(* ===== verification/AuthzFacts.v ===== *)
(** * What the authorization operations do to the store and the tuples

    Inversion lemmas for the client, the escalation guard and the store calls,
    shared by the theorems on the services. *)
From S2P Require Import Prelude GoStrings Regex PermRef TenantCtx Models Cache AuditEvents Session MemStore.
From S2P Require Import Fga MemRoles AuthzClient AuthzServices.
#[local] Open Scope list_scope.
#[local] Open Scope go_scope.
#[local] Set Default Proof Using "Type".

Section Facts.
Context {B K : Type} `{BackendLaws B} `{KVLaws K}.
Notation W := (AZ B K).
Implicit Types (w : W) (tid uid : string).

Definition tuplesW w : gset Tuple := tuples (az_fga w).

(** Nothing a decision depends on has changed. *)
Record same w w' : Prop := mkSame {
  same_st : az_st w' = az_st w;
  same_ts : tuplesW w' = tuplesW w;
  same_now : az_now w' = az_now w;
  same_ids : az_ids w' = az_ids w;
}.
Lemma same_refl w : same w w.
Proof. done. Qed.
Lemma same_trans w1 w2 w3 : same w1 w2 → same w2 w3 → same w1 w3.
Proof. intros [? ? ? ?] [? ? ? ?]. split; congruence. Qed.

Definition with_st w (s : Store) : W :=
  mkAZ s (az_fga w) (az_cache w) (az_audit w) (az_refusals w) (az_now w) (az_ids w).
Lemma with_st_id w : with_st w (az_st w) = w.
Proof. by destruct w. Qed.

Lemma stM_inv {A} (m : M Store A) w r w' :
  stM m w = (r, w') → ∃ s, m (az_st w) = (r, s) ∧ w' = with_st w s.
Proof. unfold stM. destruct (m (az_st w)) as [r' s]. intros [= <- <-]. eauto. Qed.

(** A store call that only reads. *)
Definition reads {A} (m : M Store A) : Prop := ∀ s, (m s).2 = s.
Lemma stM_read {A} (m : M Store A) w r w' :
  reads m → stM m w = (r, w') → w' = w ∧ (m (az_st w)).1 = r.
Proof.
  intros Hr E. apply stM_inv in E as (s & E & ->). specialize (Hr (az_st w)). rewrite E in *.
  simpl in *. subst. by rewrite with_st_id.
Qed.

Lemma requireM_ok ctx tid w u w' : requireM ctx tid w = (Ok u, w') → w' = w ∧ may_enter ctx tid.
Proof.
  unfold requireM. destruct (Require ctx tid) as [r o] eqn:E. intros [= -> <-]. destruct u.
  split; [|by apply Require_ok_iff; rewrite E]. by destruct (Require_ok_actor _ _ _ E) as (_ & _ & _ & ->).
Qed.

Lemma actorM_ok ctx w a w' : actorM ctx w = (Ok a, w') → w' = w ∧ ctx_actor ctx = Some a.
Proof. unfold actorM, FromContext. destruct (ctx_actor ctx); by intros [= -> ->]. Qed.

Lemma scoped_ok ctx tid objs w u w' :
  scoped ctx tid objs w = (Ok u, w') →
  w' = w ∧ may_enter ctx tid ∧ Forall (λ o, ObjectTenant o = Ok tid) objs.
Proof.
  unfold scoped. intros E. apply bind_ok_inv in E as (? & w1 & E1 & E). apply requireM_ok in E1 as [-> Hm].
  split; [|split; [done|]].
  - revert w E. induction objs as [|o objs IH]; intros w E; cbn [for_each] in E; [by injection E|].
    apply bind_ok_inv in E as (? & w1 & E1 & E). apply bind_ok_inv in E1 as (? & w2 & E1 & E2).
    injection E1 as _ <-. case_bool_decide; [done|]. injection E2 as _ <-. eauto.
  - revert w E. induction objs as [|o objs IH]; intros w E; cbn [for_each] in E; [constructor|].
    apply bind_ok_inv in E as (? & w1 & E1 & E). apply bind_ok_inv in E1 as (ot & w2 & E1 & E2).
    injection E1 as Ho <-. case_bool_decide as Hn; [done|]. injection E2 as _ <-.
    constructor; [|eauto]. destruct (decide (ot = tid)) as [->|]; [done|]. done.
Qed.

Lemma fgaM_inv {A} (m : M B A) w r w' :
  fgaM m w = (r, w') → ∃ b, m (az_fga w) = (r, b) ∧
    w' = mkAZ (az_st w) b (az_cache w) (az_audit w) (az_refusals w) (az_now w) (az_ids w).
Proof. unfold fgaM. destruct (m (az_fga w)) as [r' b]. intros [= <- <-]. eauto. Qed.

Lemma kvM_same {A} d (m : M K A) w : same w (kvM d m w).2.
Proof. unfold kvM. destruct (az_cache w) as [k|]; [|done]. by destruct (m k). Qed.
Lemma ignore_same {A} (m : M W A) w : same w (m w).2 → same w (ignore m w).2.
Proof. unfold ignore. by destruct (m w). Qed.
Lemma emitE_same e w : same w (emitE e w).2.
Proof. done. Qed.

Definition can tid uid (ts : gset Tuple) (p : Ref) : Prop := holdsT ts (granted_tuple tid uid p).

Lemma AllowedMany_ok ctx tid uid ps w l w' :
  AllowedMany ctx tid uid ps w = (Ok l, w') →
  same w w' ∧ may_enter ctx tid ∧ Forall2 (λ p b, b = true ↔ can tid uid (tuplesW w) p) ps l.
Proof.
  unfold AllowedMany. intros E. apply bind_ok_inv in E as (? & w1 & E1 & E).
  apply scoped_ok in E1 as (-> & Hm & _). apply fgaM_inv in E as (b & E & ->).
  apply b_batch_law in E as [Ht Hl]. split; [done|]. split; [done|].
  specialize (Hl l eq_refl). by rewrite Forall2_fmap_l in Hl.
Qed.

(** Granting needs ownership, the system, or holding every permission. *)
Lemma MayGrant_ok ctx a tid perms w u w' :
  MayGrant ctx a tid perms w = (Ok u, w') →
  same w w' ∧ (hasSlug (ARoles a) "owner" = false → AKind a ≠ KindSystem →
               ∀ p, p ∈ perms → can tid (AUserID a) (tuplesW w) p).
Proof.
  unfold MayGrant. destruct (bool_decide (perms = []) || _) eqn:Eb.
  { intros [= _ <-]. split; [done|]. intros Ho _ p Hp. rewrite Ho, orb_false_r in Eb. bool_prop. subst. set_solver. }
  clear Eb. case_bool_decide as Hk; [intros E; unfold ret in E; simplify_eq; by split|]. intros E. apply bind_ok_inv in E as (l & w1 & E1 & E).
  apply AllowedMany_ok in E1 as (Hs & _ & Hl). destruct (forallb id l) eqn:Ef; [|done]. injection E as _ <-.
  split; [done|]. intros _ _ p Hp. clear Hs.
  induction Hl as [|q b ps l Hb Hl IH]; [set_solver|]. cbn in Ef. apply andb_true_iff in Ef as [Hb1 Hl1].
  apply elem_of_cons in Hp as [->|Hp]; [by apply Hb|auto].
Qed.

Lemma Write_ok ctx tid adds removes w u w' :
  Write ctx tid adds removes w = (Ok u, w') →
  az_st w' = az_st w ∧ az_now w' = az_now w ∧ az_ids w' = az_ids w ∧
  tuplesW w' = (tuplesW w ∪ list_to_set adds) ∖ list_to_set removes ∧
  may_enter ctx tid ∧
  (∀ t, t ∈ adds ++ removes → ObjectTenant (TuObject t) = Ok tid ∧ (TuRelation t = "tenant" → TuUser t = TenantObject tid)).
Proof.
  unfold Write. intros E. apply bind_ok_inv in E as (? & w1 & E1 & E).
  assert (Hw1 : w1 = w ∧ ∀ t, t ∈ adds ++ removes → tenant_tuple_ok t = true).
  { clear E. revert E1. generalize (adds ++ removes). intros l. revert w.
    induction l as [|t l IH]; intros w E1; cbn [for_each] in E1; [injection E1 as _ <-; set_solver|].
    apply bind_ok_inv in E1 as (? & w2 & E3 & E2). destruct (tenant_tuple_ok t) eqn:Et; [|done].
    injection E3 as _ <-. destruct (IH _ E2) as [-> Hl]. split; [done|]. set_solver. }
  destruct Hw1 as [-> Htt]. clear E1. apply bind_ok_inv in E as (? & w1 & E1 & E). apply scoped_ok in E1 as (-> & Hm & Ho).
  apply bind_ok_inv in E as (? & w1 & E1 & E). apply fgaM_inv in E1 as (b & E1 & ->). apply b_write_law in E1.
  apply bind_ok_inv in E as (now & w2 & E2 & E). injection E2 as _ <-.
  match type of E with ignore (kvM ?d ?m) ?v = _ =>
    pose proof (ignore_same _ v (kvM_same d m v)) as [S1 S2 S3 S4]; rewrite E in S1, S2, S3, S4 end.
  simpl in *. split_and!; [congruence..| |done|].
  - rewrite S2. exact E1.
  - intros t Ht. assert (Hot : ObjectTenant (TuObject t) = Ok tid).
    { rewrite Forall_fmap in Ho. rewrite Forall_forall in Ho. by apply Ho. }
    split; [done|]. intros Hr. specialize (Htt t Ht). unfold tenant_tuple_ok in Htt. rewrite Hot in Htt.
    bool_prop. rewrite Hr, bool_decide_eq_true_2 in Htt by done. simpl in Htt. bool_prop.
    destruct (decide (TuUser t = TenantObject tid)); [done|]. done.
Qed.

(** A write never touches the tuples of another tenant. *)
Theorem write_confined ctx tid adds removes w w' tid' :
  Write ctx tid adds removes w = (Ok tt, w') → tid' ≠ tid →
  may_enter ctx tid ∧ tenant_part tid' (tuplesW w') = tenant_part tid' (tuplesW w).
Proof.
  intros E Hne. apply Write_ok in E as (_ & _ & _ & Ht & Hm & Ho). split; [done|]. rewrite Ht.
  unfold tenant_part. apply set_eq. intros t. rewrite !elem_of_filter, elem_of_difference, elem_of_union, !elem_of_list_to_set.
  split.
  - intros [Hot [[?|Ha] _]]; [done|]. destruct (Ho t) as [Hot' _]; [set_solver|]. congruence.
  - intros [Hot Hin]. split_and!; [done|by left|]. intros Hr. destruct (Ho t) as [Hot' _]; [set_solver|]. congruence.
Qed.
End Facts.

_Your assignment:_ Search the entries above for the string "eauto". Copy each line in which it appears.

_Output for this task:_
Proof. unfold stM. destruct (m (az_st w)) as [r' s]. intros [= <- <-]. eauto. Qed.
    injection E1 as _ <-. case_bool_decide; [done|]. injection E2 as _ <-. eauto.
    constructor; [|eauto]. destruct (decide (ot = tid)) as [->|]; [done|]. done.
Proof. unfold fgaM. destruct (m (az_fga w)) as [r' b]. intros [= <- <-]. eauto. Qed.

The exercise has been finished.